There are not $n$-th and $m$-th primitive roots of the unity, where $n$ and $m$ are coprime numbers.

Question

Let $F$ be a field and $n , m \in \mathbb{N}$. Then an element $\varepsilon \in \overline{F}$, being $\overline{F}$ an algebraic closure of $F$, is called a $n$-th root of unity if it is a root of the polynomial $X^n – 1 \in F[X]$. Now suppose that $n$ and $m$ are coprime numbers ($\gcd(n , m) = 1$) and $\varepsilon$ is $n$-th and $m$-th root of the unity.

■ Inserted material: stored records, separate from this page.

(* ===== verification/Spte.v ===== *)
(** * Shadow page-table entries

    The 64-bit shadow PTE (spte) of kernel/mmu.c: the masks that describe the
    hardware format, the predicates on an spte, the MMIO encoding, the
    access-tracking encoding, and the primitive updates of one entry together
    with the page state they report to the host.

    An update receives the value it reads from the entry first and, where the
    code uses [xchg], the value the exchange finds: the two differ when the
    hardware or the lockless fault path writes the entry in between. *)

From S2P Require Import Prelude.

(** ** Names of the KVM headers that the repository does not contain *)
Class KvmPte := {
  SPTE_SPECIAL_MASK : Z;
  sme_clr : Z → Z;                  (* __sme_clr *)
  vmrun_is_reserved_pfn : Z → bool;
  page_count : Z → Z                (* page_count(pfn_to_page(pfn)) *)
}.

Class KvmPteOk (K : KvmPte) : Prop := {
  special_is_bit62 : SPTE_SPECIAL_MASK = BIT 62;
  sme_clr_mask : ∃ m, ∀ x, is_u 64 x → sme_clr x = Z.land x (not64 m)
}.

(* ------------------------------------------------------------------ *)
(** ** Constants of mmu.h and mmu.c *)

Definition PAGE_SHIFT : Z := 12.
Definition PAGE_SIZE : Z := BIT PAGE_SHIFT.
Definition PAGE_MASK : Z := not64 (PAGE_SIZE - 1).

Definition PT_WRITABLE_SHIFT : Z := 1.
Definition PT_USER_SHIFT : Z := 2.
Definition PT_PRESENT_MASK : Z := BIT 0.
Definition PT_WRITABLE_MASK : Z := BIT PT_WRITABLE_SHIFT.
Definition PT_USER_MASK : Z := BIT PT_USER_SHIFT.
Definition PT_ACCESSED_MASK : Z := BIT 5.
Definition PT_PAGE_SIZE_MASK : Z := BIT 7.

Definition PT64_ROOT_5LEVEL : Z := 5.
Definition PT64_ROOT_4LEVEL : Z := 4.
Definition PT32_ROOT_LEVEL : Z := 2.
Definition PT32E_ROOT_LEVEL : Z := 3.
Definition PT_DIRECTORY_LEVEL : Z := 2.
Definition PT_PAGE_TABLE_LEVEL : Z := 1.

Definition ACC_EXEC_MASK : Z := 1.
Definition ACC_WRITE_MASK : Z := PT_WRITABLE_MASK.
Definition ACC_USER_MASK : Z := PT_USER_MASK.
Definition ACC_ALL : Z := Z.lor (Z.lor ACC_EXEC_MASK ACC_WRITE_MASK) ACC_USER_MASK.

Definition SPTE_HOST_WRITEABLE : Z := BIT 10.
Definition SPTE_MMU_WRITEABLE : Z := BIT 11.

Definition PT64_EPT_READABLE_MASK : Z := 1.
Definition PT64_EPT_EXECUTABLE_MASK : Z := 4.
Definition shadow_acc_track_saved_bits_mask : Z :=
  Z.lor PT64_EPT_READABLE_MASK PT64_EPT_EXECUTABLE_MASK.
Definition shadow_acc_track_saved_bits_shift : Z := 52.

Definition MMIO_SPTE_GEN_LOW_SHIFT : Z := 2.
Definition MMIO_SPTE_GEN_HIGH_SHIFT : Z := 52.
Definition MMIO_GEN_SHIFT : Z := 20.
Definition MMIO_GEN_LOW_SHIFT : Z := 10.
Definition MMIO_GEN_LOW_MASK : Z := BIT MMIO_GEN_LOW_SHIFT - 2.
Definition MMIO_GEN_MASK : Z := BIT MMIO_GEN_SHIFT - 1.

#[export] Hint Unfold
  PAGE_SHIFT PAGE_SIZE PAGE_MASK PT_WRITABLE_SHIFT PT_USER_SHIFT PT_PRESENT_MASK
  PT_WRITABLE_MASK PT_USER_MASK PT_ACCESSED_MASK PT_PAGE_SIZE_MASK
  PT64_ROOT_5LEVEL PT64_ROOT_4LEVEL PT32_ROOT_LEVEL PT32E_ROOT_LEVEL
  PT_DIRECTORY_LEVEL PT_PAGE_TABLE_LEVEL
  ACC_EXEC_MASK ACC_WRITE_MASK ACC_USER_MASK ACC_ALL
  SPTE_HOST_WRITEABLE SPTE_MMU_WRITEABLE
  PT64_EPT_READABLE_MASK PT64_EPT_EXECUTABLE_MASK
  shadow_acc_track_saved_bits_mask shadow_acc_track_saved_bits_shift
  MMIO_SPTE_GEN_LOW_SHIFT MMIO_SPTE_GEN_HIGH_SHIFT MMIO_GEN_SHIFT
  MMIO_GEN_LOW_SHIFT MMIO_GEN_LOW_MASK MMIO_GEN_MASK : consts.

(** ** The static masks of mmu.c *)
Record shadow_masks := {
  shadow_nx_mask : Z;
  shadow_x_mask : Z;
  shadow_user_mask : Z;
  shadow_accessed_mask : Z;
  shadow_dirty_mask : Z;
  shadow_mmio_mask : Z;
  shadow_mmio_value : Z;
  shadow_present_mask : Z;
  shadow_me_mask : Z;
  shadow_acc_track_mask : Z
}.
#[export] Instance eta_shadow_masks : Eta shadow_masks := λ r,
  {| shadow_nx_mask := r.(shadow_nx_mask); shadow_x_mask := r.(shadow_x_mask);
     shadow_user_mask := r.(shadow_user_mask);
     shadow_accessed_mask := r.(shadow_accessed_mask);
     shadow_dirty_mask := r.(shadow_dirty_mask); shadow_mmio_mask := r.(shadow_mmio_mask);
     shadow_mmio_value := r.(shadow_mmio_value);
     shadow_present_mask := r.(shadow_present_mask); shadow_me_mask := r.(shadow_me_mask);
     shadow_acc_track_mask := r.(shadow_acc_track_mask) |}.

(** What an update reports besides the new value of the entry. *)
Inductive spte_event :=
| SetPfnAccessed (pfn : Z)
| SetPfnDirty (pfn : Z)
| Warn.

#[export] Instance spte_event_eq_dec : EqDecision spte_event.
Proof. solve_decision. Defined.

Section Spte.
Context `{K : KvmPte}.

Definition PT64_BASE_ADDR_MASK : Z :=
  sme_clr (Z.land (BIT 52 - 1) (not64 (PAGE_SIZE - 1))).

Definition PT64_LVL_ADDR_MASK (level : Z) : Z :=
  Z.land PT64_BASE_ADDR_MASK (not64 (BIT (PAGE_SHIFT + (level - 1) * 9) - 1)).

Definition shadow_acc_track_value : Z := SPTE_SPECIAL_MASK.

(** ** Setting the masks *)

(** [BUG_ON] stops the kernel: [None]. *)
Definition vmrun_mmu_set_mmio_spte_mask (mmio_mask mmio_value : Z) (g : shadow_masks)
    : option shadow_masks :=
  if negb (Z.land mmio_mask mmio_value =? mmio_value) then None
  else Some (g <| shadow_mmio_value := Z.lor mmio_value SPTE_SPECIAL_MASK |>
               <| shadow_mmio_mask := Z.lor mmio_mask SPTE_SPECIAL_MASK |>).

Definition vmrun_mmu_set_mask_ptes
    (user_mask accessed_mask dirty_mask nx_mask x_mask p_mask acc_track_mask me_mask : Z)
    (g : shadow_masks) : option shadow_masks :=
  if negb (Bool.eqb (truth dirty_mask) (truth accessed_mask)) then None
  else if negb (truth accessed_mask) && negb (truth acc_track_mask) then None
  else if truth (Z.land acc_track_mask shadow_acc_track_value) then None
  else Some (g <| shadow_user_mask := user_mask |>
               <| shadow_accessed_mask := accessed_mask |>
               <| shadow_dirty_mask := dirty_mask |>
               <| shadow_nx_mask := nx_mask |>
               <| shadow_x_mask := x_mask |>
               <| shadow_present_mask := p_mask |>
               <| shadow_acc_track_mask := acc_track_mask |>
               <| shadow_me_mask := me_mask |>).

Definition vmrun_mmu_clear_all_pte_masks (g : shadow_masks) : shadow_masks :=
  g <| shadow_user_mask := 0 |>
    <| shadow_accessed_mask := 0 |>
    <| shadow_dirty_mask := 0 |>
    <| shadow_nx_mask := 0 |>
    <| shadow_x_mask := 0 |>
    <| shadow_mmio_mask := 0 |>
    <| shadow_present_mask := 0 |>
    <| shadow_acc_track_mask := 0 |>.

(** ** Predicates *)
Section Predicates.
Variable g : shadow_masks.

Definition is_writable_pte (pte : Z) : bool := truth (Z.land pte PT_WRITABLE_MASK).

Definition spte_ad_enabled (spte : Z) : bool :=
  negb (truth (Z.land spte shadow_acc_track_value)).

Definition spte_shadow_accessed_mask (spte : Z) : Z :=
  if spte_ad_enabled spte then g.(shadow_accessed_mask) else 0.

Definition spte_shadow_dirty_mask (spte : Z) : Z :=
  if spte_ad_enabled spte then g.(shadow_dirty_mask) else 0.

Definition is_access_track_spte (spte : Z) : bool :=
  negb (spte_ad_enabled spte) && (Z.land spte g.(shadow_acc_track_mask) =? 0).

Definition is_mmio_spte (spte : Z) : bool :=
  Z.land spte g.(shadow_mmio_mask) =? g.(shadow_mmio_value).

Definition is_shadow_present_pte (pte : Z) : bool :=
  negb (pte =? 0) && negb (is_mmio_spte pte).

Definition is_large_pte (pte : Z) : bool := truth (Z.land pte PT_PAGE_SIZE_MASK).

Definition is_last_spte (pte level : Z) : bool :=
  if level =? PT_PAGE_TABLE_LEVEL then true
  else if is_large_pte pte then true
  else false.

Definition is_executable_pte (spte : Z) : bool :=
  Z.land spte (Z.lor g.(shadow_x_mask) g.(shadow_nx_mask)) =? g.(shadow_x_mask).

Definition spte_to_pfn (pte : Z) : Z :=
  Z.shiftr (Z.land pte PT64_BASE_ADDR_MASK) PAGE_SHIFT.

Definition spte_can_locklessly_be_made_writable (spte : Z) : bool :=
  Z.land spte (Z.lor SPTE_HOST_WRITEABLE SPTE_MMU_WRITEABLE)
  =? Z.lor SPTE_HOST_WRITEABLE SPTE_MMU_WRITEABLE.

Definition spte_has_volatile_bits (spte : Z) : bool :=
  if negb (is_shadow_present_pte spte) then false
  else if spte_can_locklessly_be_made_writable spte || is_access_track_spte spte then true
  else if spte_ad_enabled spte then
    (Z.land spte g.(shadow_accessed_mask) =? 0)
    || (is_writable_pte spte && (Z.land spte g.(shadow_dirty_mask) =? 0))
  else false.

Definition is_accessed_spte (spte : Z) : bool :=
  let accessed_mask := spte_shadow_accessed_mask spte in
  if truth accessed_mask then truth (Z.land spte accessed_mask)
  else negb (is_access_track_spte spte).

Definition is_dirty_spte (spte : Z) : bool :=
  let dirty_mask := spte_shadow_dirty_mask spte in
  if truth dirty_mask then truth (Z.land spte dirty_mask)
  else truth (Z.land spte PT_WRITABLE_MASK).

(** ** MMIO sptes *)

(** The [WARN_ON] of an out-of-range generation only logs. *)
Definition generation_mmio_spte_mask (gen : Z) : Z :=
  Z.lor (u32 (Z.shiftl (Z.land gen MMIO_GEN_LOW_MASK) MMIO_SPTE_GEN_LOW_SHIFT))
        (u64 (Z.shiftl (Z.shiftr gen MMIO_GEN_LOW_SHIFT) MMIO_SPTE_GEN_HIGH_SHIFT)).

Definition get_mmio_spte_generation (spte : Z) : Z :=
  let spte := Z.land spte (not64 g.(shadow_mmio_mask)) in
  let gen := Z.land (Z.shiftr spte MMIO_SPTE_GEN_LOW_SHIFT) MMIO_GEN_LOW_MASK in
  u32 (Z.lor gen (u64 (Z.shiftl (Z.shiftr spte MMIO_SPTE_GEN_HIGH_SHIFT)
                                MMIO_GEN_LOW_SHIFT))).

(** [slots_generation] is [vmrun_vcpu_memslots(vcpu)->generation]. *)
Definition vmrun_current_mmio_generation (slots_generation : Z) : Z :=
  Z.land slots_generation MMIO_GEN_MASK.

(** The value [mark_mmio_spte] stores. *)
Definition mark_mmio_spte (slots_generation gfn access : Z) : Z :=
  let gen := vmrun_current_mmio_generation slots_generation in
  let mask := generation_mmio_spte_mask gen in
  let access := Z.land access (Z.lor ACC_WRITE_MASK ACC_USER_MASK) in
  Z.lor mask (Z.lor (Z.lor g.(shadow_mmio_value) access) (u64 (Z.shiftl gfn PAGE_SHIFT))).

Definition get_mmio_spte_gfn (spte : Z) : Z :=
  let mask := Z.lor (generation_mmio_spte_mask MMIO_GEN_MASK) g.(shadow_mmio_mask) in
  Z.shiftr (Z.land spte (not64 mask)) PAGE_SHIFT.

Definition get_mmio_spte_access (spte : Z) : Z :=
  let mask := Z.lor (generation_mmio_spte_mask MMIO_GEN_MASK) g.(shadow_mmio_mask) in
  u32 (Z.land (Z.land spte (not64 mask)) (not64 PAGE_MASK)).

Definition check_mmio_spte (slots_generation spte : Z) : bool :=
  vmrun_current_mmio_generation slots_generation =? get_mmio_spte_generation spte.

(** ** Access tracking *)

Definition mark_spte_for_access_track (spte : Z) : Z * list spte_event :=
  if spte_ad_enabled spte then (Z.land spte (not64 g.(shadow_accessed_mask)), [])
  else if is_access_track_spte spte then (spte, [])
  else
    let w1 := if truth (Z.land spte PT_WRITABLE_MASK)
                 && negb (spte_can_locklessly_be_made_writable spte)
              then [Warn] else [] in
    let w2 := if truth (Z.land spte (Z.shiftl shadow_acc_track_saved_bits_mask
                                              shadow_acc_track_saved_bits_shift))
              then [Warn] else [] in
    let spte := Z.lor spte
                  (u64 (Z.shiftl (Z.land spte shadow_acc_track_saved_bits_mask)
                                 shadow_acc_track_saved_bits_shift)) in
    (Z.land spte (not64 g.(shadow_acc_track_mask)), w1 ++ w2).

Definition restore_acc_track_spte (spte : Z) : Z * list spte_event :=
  let saved_bits := Z.land (Z.shiftr spte shadow_acc_track_saved_bits_shift)
                           shadow_acc_track_saved_bits_mask in
  let w1 := if spte_ad_enabled spte then [Warn] else [] in
  let w2 := if negb (is_access_track_spte spte) then [Warn] else [] in
  let new_spte := Z.land spte (not64 g.(shadow_acc_track_mask)) in
  let new_spte := Z.land new_spte
                    (not64 (Z.shiftl shadow_acc_track_saved_bits_mask
                                     shadow_acc_track_saved_bits_shift)) in
  (Z.lor new_spte saved_bits, w1 ++ w2).

(** ** Updates of one entry

    [read] is the value of the first load of [*sptep]; [cur] is the value of
    the entry when it is written, which an [xchg] returns. *)

(** [__set_spte], [__update_clear_spte_fast]: a plain store. *)
Definition mmu_spte_set (cur new_spte : Z) : Z * list spte_event :=
  (new_spte, if is_shadow_present_pte cur then [Warn] else []).

(** Result: the entry afterwards, the returned old spte, the events. *)
Definition mmu_spte_update_no_track (read cur new_spte : Z) : Z * Z * list spte_event :=
  let w := if negb (is_shadow_present_pte new_spte) then [Warn] else [] in
  if negb (is_shadow_present_pte read) then
    let '(cell, ev) := mmu_spte_set cur new_spte in (cell, read, w ++ ev)
  else
    let old_spte := if negb (spte_has_volatile_bits read) then read else cur in
    let w' := if negb (spte_to_pfn old_spte =? spte_to_pfn new_spte) then [Warn] else [] in
    (new_spte, old_spte, w ++ w').

(** Result: the entry afterwards, whether the TLBs need a flush, the events. *)
Definition mmu_spte_update (read cur new_spte : Z) : Z * bool * list spte_event :=
  let '(cell, old_spte, ev) := mmu_spte_update_no_track read cur new_spte in
  if negb (is_shadow_present_pte old_spte) then (cell, false, ev)
  else
    let flush := spte_can_locklessly_be_made_writable old_spte
                 && negb (is_writable_pte new_spte) in
    let acc := is_accessed_spte old_spte && negb (is_accessed_spte new_spte) in
    let dty := is_dirty_spte old_spte && negb (is_dirty_spte new_spte) in
    (cell, flush || acc || dty,
     ev ++ (if acc then [SetPfnAccessed (spte_to_pfn old_spte)] else [])
        ++ (if dty then [SetPfnDirty (spte_to_pfn old_spte)] else [])).

(** Result: the entry afterwards, the returned int, the events. *)
Definition mmu_spte_clear_track_bits (read cur : Z) : Z * Z * list spte_event :=
  let old_spte := if negb (spte_has_volatile_bits read) then read else cur in
  if negb (is_shadow_present_pte old_spte) then (0, 0, [])
  else
    let pfn := spte_to_pfn old_spte in
    (0, 1,
     (if negb (vmrun_is_reserved_pfn pfn) && negb (truth (page_count pfn)) then [Warn] else [])
     ++ (if is_accessed_spte old_spte then [SetPfnAccessed pfn] else [])
     ++ (if is_dirty_spte old_spte then [SetPfnDirty pfn] else [])).

Definition mmu_spte_clear_no_track (cur : Z) : Z := 0.

(** [ffs] of the C library: one plus the lowest set bit of an [int], 0 for 0. *)
Definition ffs (x : Z) : Z :=
  let x := u32 x in if x =? 0 then 0 else Z.log2 (Z.land x (- x)) + 1.

(** Result: the entry afterwards, the returned bool, the events. *)
Definition mmu_spte_age (read cur : Z) : Z * bool * list spte_event :=
  if negb (is_accessed_spte read) then (cur, false, [])
  else if spte_ad_enabled read then
    (Z.clearbit cur (ffs g.(shadow_accessed_mask) - 1), true, [])
  else
    let d := if is_writable_pte read then [SetPfnDirty (spte_to_pfn read)] else [] in
    let '(spte, w) := mark_spte_for_access_track read in
    let '(cell, _, ev) := mmu_spte_update_no_track cur cur spte in
    (cell, true, d ++ w ++ ev).

End Predicates.
End Spte.

(* ------------------------------------------------------------------ *)
(** ** Concrete values, for examples *)

(** An x86 host: bit 62 is the special bit and no memory encryption. *)
Definition kvm_pte_x86 : KvmPte := {|
  SPTE_SPECIAL_MASK := BIT 62;
  sme_clr := λ x, x;
  vmrun_is_reserved_pfn := λ _, false;
  page_count := λ _, 1
|}.

Definition kvm_pte_x86_ok : KvmPteOk kvm_pte_x86.
Proof.
  split; [done|]. exists 0. intros x Hx. cbn. symmetry.
  apply u64_ext; [|done|]; [by apply is_u_land|].
  intros i Hi. autorewrite with bits. replace (i <? 64) with true by lia.
  by rewrite andb_true_r.
Qed.

Definition zero_masks : shadow_masks :=
  {| shadow_nx_mask := 0; shadow_x_mask := 0; shadow_user_mask := 0;
     shadow_accessed_mask := 0; shadow_dirty_mask := 0; shadow_mmio_mask := 0;
     shadow_mmio_value := 0; shadow_present_mask := 0; shadow_me_mask := 0;
     shadow_acc_track_mask := 0 |}.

Can I state that $\varepsilon = 1$? If $F = \mathbb{C}$, then it is trivial because we have the formula
$$
X^n – 1 = \prod_{d\big|_n} {\Phi}_d(X)\mbox{,}
$$
being ${\Phi}_d$ the $d$-th cyclotomic polynomial in $\mathbb{C}[X]$. But this formula fails in an abstract field $F$, so is it false in general?

Answer 1

To prove that statement in general, here is the problem that you need to solve (by induction on $\max (n,m)$):

$$\gcd(x^n-1, x^m-1)= x^{\gcd(n,m)}-1$$

This holds over every field! Then your question follows immediately.